Bernard Arthur Gordon Horsfall (20 November 1930 – 28 January 2013) was an English actor of stage and screen.

Early life
Horsfall was born in Bishop's Stortford, Hertfordshire, and educated at Rugby School. He trained as an actor at the Webber Douglas Academy of Dramatic Art.

Career
Horsfall appeared in many television and film roles, including the title role in Campion (1959-1960), Pathfinders to Mars (1960), the second sequel to Target Luna, Guns at Batasi (1964), The Avengers (three episodes in 1966 and 1967), On Her Majesty's Secret Service (1969), Beasts, as Sir Christopher Hatton in the 1971 BBC miniseries Elizabeth R, Enemy at the Door (ITV, 1978–1980), Gandhi (1982), an episode of The Jewel in the Crown (ITV, 1984), the character Frankland in The Hound of the Baskervilles (ITV, 1988), and the character Balliol in Braveheart (1995). His other roles included portraying British barrister Melford Stevenson in a 1980 Granada Television dramatisation of the 1955 case of Ruth Ellis.
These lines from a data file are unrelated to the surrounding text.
(* ===== verification/Vmips.v ===== *)
(** * Vmips: the machine around its components (vmips.h, vmips.cc)

    What the machine takes from its options, how it puts its devices on the bus and on the
    interrupt lines, which accelerators it builds, the cycle of the modes without a network,
    and the loop that runs it.  The cube mode itself is in Cube.v. *)

From Stdlib Require Import (notations) String.
From S2P Require Import Prelude Effects Types Range Mapper Interrupts CStrings Options BoardDev Cube AccDebug.
Import CString.

(** ** The options the machine uses *)
Module Config.

Inductive mode := Mode_cube | Mode_cpu_only | Mode_bus_conn.
#[global] Instance mode_eq_dec : EqDecision mode.
Proof. solve_decision. Defined.
(** The cached versions of the options. *)
Record t := Mk {
  opt_bootmsg : bool; opt_clockdevice : bool; opt_debug : bool; opt_dumpcpu : bool; opt_dumpcp0 : bool;
  opt_haltdevice : bool; opt_haltdumpcpu : bool; opt_haltdumpcp0 : bool; opt_instcounts : bool; opt_memdump : bool;
  opt_realtime : bool; opt_cache_prof : bool; opt_router_prof : bool; opt_exmem_prof : bool;
  opt_clockspeed : Z; clock_nanos : Z;
  opt_clockintr : Z; opt_clockdeviceirq : Z; opt_loadaddr : Z; opt_bootaddr : Z; opt_debuggeraddr : Z;
  opt_memsize : Z; opt_progmemsize : Z; opt_timeratio : Z;
  opt_memdumpfile : list Z; opt_image : list Z; opt_boot : list Z; opt_execname : list Z; opt_ttydev : list Z; opt_ttydev2 : list Z;
  opt_decrtc : bool; opt_deccsr : bool; opt_decstat : bool; opt_decserial : bool; opt_spimconsole : bool; opt_testdev : bool;
  mem_bandwidth : Z; bus_latency : Z; vcbufsize : Z; exmem_latency : Z;
  system_mode : mode
}.
#[global] Instance eta : Eta t := λ c,
  Mk (opt_bootmsg c) (opt_clockdevice c) (opt_debug c) (opt_dumpcpu c) (opt_dumpcp0 c)
    (opt_haltdevice c) (opt_haltdumpcpu c) (opt_haltdumpcp0 c) (opt_instcounts c)
    (opt_memdump c) (opt_realtime c) (opt_cache_prof c) (opt_router_prof c)
    (opt_exmem_prof c) (opt_clockspeed c) (clock_nanos c) (opt_clockintr c)
    (opt_clockdeviceirq c) (opt_loadaddr c) (opt_bootaddr c) (opt_debuggeraddr c)
    (opt_memsize c) (opt_progmemsize c) (opt_timeratio c) (opt_memdumpfile c)
    (opt_image c) (opt_boot c) (opt_execname c) (opt_ttydev c) (opt_ttydev2 c)
    (opt_decrtc c) (opt_deccsr c) (opt_decstat c) (opt_decserial c) (opt_spimconsole c)
    (opt_testdev c) (mem_bandwidth c) (bus_latency c) (vcbufsize c) (exmem_latency c)
    (system_mode c).
Notation M := (Effects.M Options.t).

(** [opt->option(name)->flag], [num] and [str]; the table has a value of the option's own
    type. *)
Definition flag (name : String.string) : M bool :=
  v ← Options.option (chars name); match v with Options.Flag b => mret b | _ => crash end.
Definition num (name : String.string) : M Z :=
  v ← Options.option (chars name); match v with Options.Num n => mret n | _ => crash end.
Definition str (name : String.string) : M (list Z) :=
  v ← Options.option (chars name); match v with Options.Str s => mret s | _ => crash end.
Horsfall made several guest appearances in the BBC science fiction television series Doctor Who. His first was as Lemuel Gulliver in The Mind Robber (1968). His other appearances were as a Time Lord in The War Games (1969), Taron in Planet of the Daleks (1973), and Chancellor Goth (intended to be the same character as he played in The War Games) in The Deadly Assassin (1976). All four of these serials were directed by David Maloney. Many years later he returned to Doctor Who, appearing in Davros – a Doctor Who audio drama produced by Big Finish Productions.

Horsfall also appeared, with a Swedish accent, as Christianson in an episode of The Persuaders! entitled "The Morning After" during 1972.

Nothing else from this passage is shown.